(How to complete this task): Among the lines below, copy each one in which "MemorySize" appears.

· · · · ·

(* ===== verification/Vm.v ===== *)
(** Virtual memory (the classes MemoryManager, BackingStore and AddrSpace of
    userprog/addrspace.h and addrspace.cc, and the page-fault branch of
    ExceptionHandler in userprog/exception.cc): demand loading of an executable,
    eviction to a swap file, and the page tables the simulated machine uses. *)
From Stdlib Require Import ZArith Lia Bool.
From stdpp Require Import base numbers list gmap fin_maps.
From S2P Require Import Prelude Bitmap Machine Tables CoreMap.

Definition ArgumentSize : Z := 512.
Definition UserStackSize : Z := 1024.
Definition NOFFMAGIC : Z := 0xbadfad.

(** ** Files

    The kernel is built with FILESYS_STUB: its file system is the host's.  A file
    is a sequence of bytes under a name (a C string without its final zero); as
    no file is ever unlinked while open, what an OpenFile reads is the name it was opened
    under.  A write past the end leaves a hole of zeros, as on UNIX. *)
Abbreviation name := (list Z).
Abbreviation fs := (gmap (list Z) (list Z)).

Definition FileSystem_Create (f : fs) (n : name) : fs := <[n := []]> f.
Definition FileSystem_Open (f : fs) (n : name) : option name :=
  match f !! n with Some _ => Some n | None => None end.

(** The OpenFile of an executable: a pointer to an object, which [delete] destroys
    (the files that the backing store opens it closes itself, in the same routine). *)
Record OpenFile := mkOpenFile { file_at : option positive; file_name : name }.

(** The bytes [OpenFile::ReadAt] transfers. *)
Definition ReadAt (f : fs) (file : name) (numBytes position : Z) : res (list Z) :=
  _ <- ASSERT (0 <=? position) ;;
  match f !! file with
  | Some d => Ok (take (Z.to_nat numBytes) (drop (Z.to_nat position) d))
  | None => Err WildAccess
  end.

Definition WriteAt (f : fs) (file : name) (from : list Z) (position : Z) : res fs :=
  _ <- ASSERT (0 <=? position) ;;
  match f !! file with
  | Some d =>
      let p := Z.to_nat position in
      let d := take p d ++ replicate (p - length d) 0 ++ from ++ drop (p + length from) d in
      Ok (<[file := d]> f)
  | None => Err WildAccess
  end.
Lemma bytes_of_overwrite d p from :
  bytes_of (overwrite d p from) (Z.of_nat p) (zlen from) = from.
Proof.
  unfold bytes_of, overwrite. rewrite !Nat2Z.id, app_assoc.
  rewrite drop_app_length' by (rewrite length_app, length_take, length_replicate; lia).
  by rewrite take_app_length.
Qed.

Lemma lookup_overwrite d p from i :
  (i < length d)%nat -> (i < p \/ p + length from <= i)%nat -> overwrite d p from !! i = d !! i.
Proof.
  intros Hi Hd. unfold overwrite. destruct Hd.
  - rewrite lookup_app_l by (rewrite length_take; lia). by rewrite lookup_take_lt.
  - replace (p - length d)%nat with 0%nat by lia. cbn [replicate app].
    rewrite lookup_app_r by (rewrite length_take; lia).
    rewrite lookup_app_r by (rewrite length_take; lia).
    rewrite lookup_drop. f_equal. rewrite length_take. lia.
Qed.

Lemma bytes_of_ext l l' p n :
  0 <= p -> (forall i, p <= Z.of_nat i < p + n -> l' !! i = l !! i) -> bytes_of l' p n = bytes_of l p n.
Proof.
  intros Hp Hl. unfold bytes_of. apply list_eq. intros i.
  destruct (decide (i < Z.to_nat n)%nat) as [Hi|Hi]; [|by rewrite !lookup_take_ge by lia].
  rewrite !lookup_take_lt, !lookup_drop by done. apply Hl. lia.
Qed.

Lemma length_bytes_of l p n : 0 <= p -> 0 <= n -> p + n <= zlen l -> zlen (bytes_of l p n) = n.
Proof. intros. unfold bytes_of. rewrite length_take, length_drop. lia. Qed.

(** Pages of a file that do not meet the one written keep their bytes. *)
Lemma page_of_overwrite d v u from :
  0 <= v -> 0 <= u -> u <> v -> zlen from = PageSize -> (u + 1) * PageSize <= zlen d ->
  bytes_of (overwrite d (Z.to_nat (v * PageSize)) from) (u * PageSize) PageSize =
  bytes_of d (u * PageSize) PageSize.
Proof.
  unfold PageSize, SectorSize. intros. apply bytes_of_ext; [lia|]. intros i Hi.
  apply lookup_overwrite; [lia|]. destruct (Z.lt_ge_cases u v); [left|right]; lia.
Qed.

(** ** One entry, one frame *)

Lemma wf_put (m : Machine) p l l' :
  Machine.wf m -> tables m !! p = Some l -> length l' = length l ->
  Machine.wf (set_tables m (<[p := l']> (tables m))).
Proof.
  intros [H1 H2 H3 H4] Hp Hl. split; try done. destruct H4 as [(t & ?)|(Ht & q & t & Hq & Hqt & Hs)];
    [left; eauto|]. right. split; [done|]. cbn. destruct (decide (p = q)) as [->|Hne].
  - exists q, l'. rewrite lookup_insert_eq. simplify_eq. rewrite Hl. auto.
  - exists q, t. rewrite lookup_insert_ne by done. auto.
Qed.

Lemma get_entry_ok k t tab v e :
  tables (vm k) !! t = Some tab -> 0 <= v -> tab !! Z.to_nat v = Some e ->
  get_entry k (Some t) v = Ok e.
Proof. intros Ht Hv He. unfold get_entry, the_table. rewrite Ht. cbn. by apply aget_Ok. Qed.

Lemma put_entry_ok k t tab v e :
  tables (vm k) !! t = Some tab -> 0 <= v < zlen tab ->
  put_entry k (Some t) v e =
  Ok (set_vm (set_tables (vm k) (<[t := <[Z.to_nat v := e]> tab]> (tables (vm k)))) k).
Proof. intros Ht Hv. unfold put_entry, the_table. rewrite Ht. cbn. by rewrite aset_in. Qed.

Lemma lookup_range {A} (l : list A) v e : 0 <= v -> l !! Z.to_nat v = Some e -> 0 <= v < zlen l.
Proof. intros Hv Hl%lookup_lt_Some. lia. Qed.

Lemma frame_in (k : Vm) f :
  Machine.wf (vm k) -> 0 <= f < NumPhysPages ->
  load_frame k f = Ok (frame k f) /\ zlen (frame k f) = PageSize /\ Forall is_byte (frame k f).
Proof.
  intros Hwf Hf. pose proof (wf_memory _ Hwf) as Hm.
  unfold NumPhysPages, MemorySize, NumPhysPages, PageSize, SectorSize in *. split; [|split].
  - unfold load_frame, PageSize, SectorSize. by rewrite load_bytes_in by lia.
  - unfold frame, PageSize, SectorSize. apply length_bytes_of; lia.
  - unfold frame, bytes_of. apply Forall_take, Forall_drop, Hwf.
Qed.

(** Filling a frame. *)
Lemma store_frame (k : Vm) f bs :
  Machine.wf (vm k) -> 0 <= f < NumPhysPages -> zlen bs = PageSize -> Forall is_byte bs ->
  exists m, store_at k (f * PageSize) bs = Ok (set_vm (set_mainMemory (vm k) m) k) /\
    Machine.wf (set_mainMemory (vm k) m) /\
    bytes_of m (f * PageSize) PageSize = bs /\
    (forall g, 0 <= g -> g <> f -> bytes_of m (g * PageSize) PageSize = frame k g).
Proof.
  intros Hwf Hf Hl Hb. pose proof (wf_memory _ Hwf) as Hm.
  unfold NumPhysPages, MemorySize, NumPhysPages, PageSize, SectorSize in *.
  exists (patch (mainMemory (vm k)) (f * 128) bs). unfold store_at.
  destruct bs as [|b bs]; [cbn in Hl; lia|].
  rewrite store_bytes_in by lia. cbn [bindr]. split; [done|]. split.
  - apply wf_set_mainMemory; [done| |].
    + rewrite length_patch by lia. exact (wf_memory _ Hwf).
    + apply patch_bytes; [apply Hwf|done].
  - split.
    { pose proof (bytes_of_patch (mainMemory (vm k)) (f * 128) (b :: bs)) as Hp.
      rewrite Hl in Hp. apply Hp; lia. }
    intros g Hg Hne. unfold frame, PageSize, SectorSize. apply bytes_of_patch_other; lia.
Qed.

(** ** Loading a page from the executable *)

Definition page_after (L : list Z) (i : nat) : list Z := take i L ++ replicate (Z.to_nat PageSize - i) 0.

Lemma page_after_step L i b :
  length L = Z.to_nat PageSize -> (i < Z.to_nat PageSize)%nat -> L !! i = Some b ->
  <[i := b]> (page_after L i) = page_after L (S i).
Proof.
  intros Hl Hi Hb. unfold page_after.
  replace (Z.to_nat PageSize - i)%nat with (S (Z.to_nat PageSize - S i)) by lia.
  rewrite (take_S_r L i b Hb), <- app_assoc. cbn [replicate app].
  rewrite insert_app_r_alt by (rewrite length_take; lia).
  rewrite length_take. replace (i - min i (length L))%nat with 0%nat by lia. done.
Qed.

Lemma page_after_zero L i :
  length L = Z.to_nat PageSize -> (i < Z.to_nat PageSize)%nat -> L !! i = Some 0 ->
  page_after L (S i) = page_after L i.
Proof.
  intros Hl Hi Hb. rewrite <- (page_after_step L i 0) by done. apply list_insert_id.
  unfold page_after. rewrite lookup_app_r by (rewrite length_take; lia).
  rewrite lookup_replicate. split; [done|]. rewrite length_take. lia.
Qed.

Lemma set_mainMemory_id m : set_mainMemory m (mainMemory m) = m.
Proof. by destruct m. Qed.
Lemma set_vm_id k : set_vm (vm k) k = k.
Proof. by destruct k. Qed.

(** One byte written into a page. *)
Lemma bytes_of_patch_byte m f i b :
  zlen m = MemorySize -> 0 <= f < NumPhysPages -> (i < Z.to_nat PageSize)%nat ->
  bytes_of (patch m (f * PageSize + Z.of_nat i) [b]) (f * PageSize) PageSize =
  <[i := b]> (bytes_of m (f * PageSize) PageSize).
Proof.
  unfold MemorySize, NumPhysPages, PageSize, SectorSize. intros Hm Hf Hi.
  assert (patch m (f * 128 + Z.of_nat i) [b] = <[Z.to_nat (f * 128 + Z.of_nat i) := b]> m) as ->.
  { pose proof (aset_patch m (f * 128 + Z.of_nat i) b ltac:(lia)) as Hp.
    rewrite aset_in in Hp by lia. congruence. }
  unfold bytes_of. apply list_eq. intros j.
  destruct (decide (j < Z.to_nat 128)%nat) as [Hj|Hj].
  - rewrite lookup_take_lt, lookup_drop by done. destruct (decide (i = j)) as [->|Hne].
    + replace (Z.to_nat (f * 128) + j)%nat with (Z.to_nat (f * 128 + Z.of_nat j)) by lia.
      rewrite !list_lookup_insert_eq by (rewrite ?length_take, ?length_drop; lia). done.
    + rewrite !list_lookup_insert_ne by lia. by rewrite lookup_take_lt, lookup_drop by done.
  - rewrite lookup_take_ge by lia. symmetry. apply lookup_ge_None_2.
    rewrite length_insert, length_take. lia.
Qed.

Section Load.
Context {host : Host}.

Lemma length_exec_page f exe h v : length (exec_page f exe h v) = Z.to_nat PageSize.
Proof. unfold exec_page. by rewrite length_fmap, length_seq. Qed.

Lemma lookup_exec_page f exe h v i :
  (i < Z.to_nat PageSize)%nat ->
  exec_page f exe h v !! i = Some (exec_byte f exe h (v * PageSize + Z.of_nat i)).
Proof. intros. unfold exec_page. rewrite list_lookup_fmap, lookup_seq_lt by done. done. Qed.

Lemma exec_page_bytes f exe h v :
  (forall n d, f !! n = Some d -> Forall is_byte d) -> Forall is_byte (exec_page f exe h v).
Proof.
  intros Hf. unfold exec_page. apply Forall_fmap, Forall_true. intros i. cbn.
  assert (forall p, is_byte (match f !! exe with Some d => default 0 (d !! Z.to_nat p) | None => 0 end)) as Hb.
  { intros p. destruct (f !! exe) as [d|] eqn:E; [|unfold is_byte; lia].
    destruct (d !! Z.to_nat p) as [b|] eqn:Eb; cbn; [|unfold is_byte; lia].
    eapply Forall_lookup_1; [by apply (Hf _ _ E)|done]. }
  unfold exec_byte. destruct (_ && _); [apply Hb|]. destruct (_ && _); [apply Hb|].
  unfold is_byte. lia.
Qed.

· · · · ·

(Solution to this problem):
  unfold NumPhysPages, MemorySize, NumPhysPages, PageSize, SectorSize in *. split; [|split].
  unfold NumPhysPages, MemorySize, NumPhysPages, PageSize, SectorSize in *.
  zlen m = MemorySize -> 0 <= f < NumPhysPages -> (i < Z.to_nat PageSize)%nat ->
  unfold MemorySize, NumPhysPages, PageSize, SectorSize. intros Hm Hf Hi.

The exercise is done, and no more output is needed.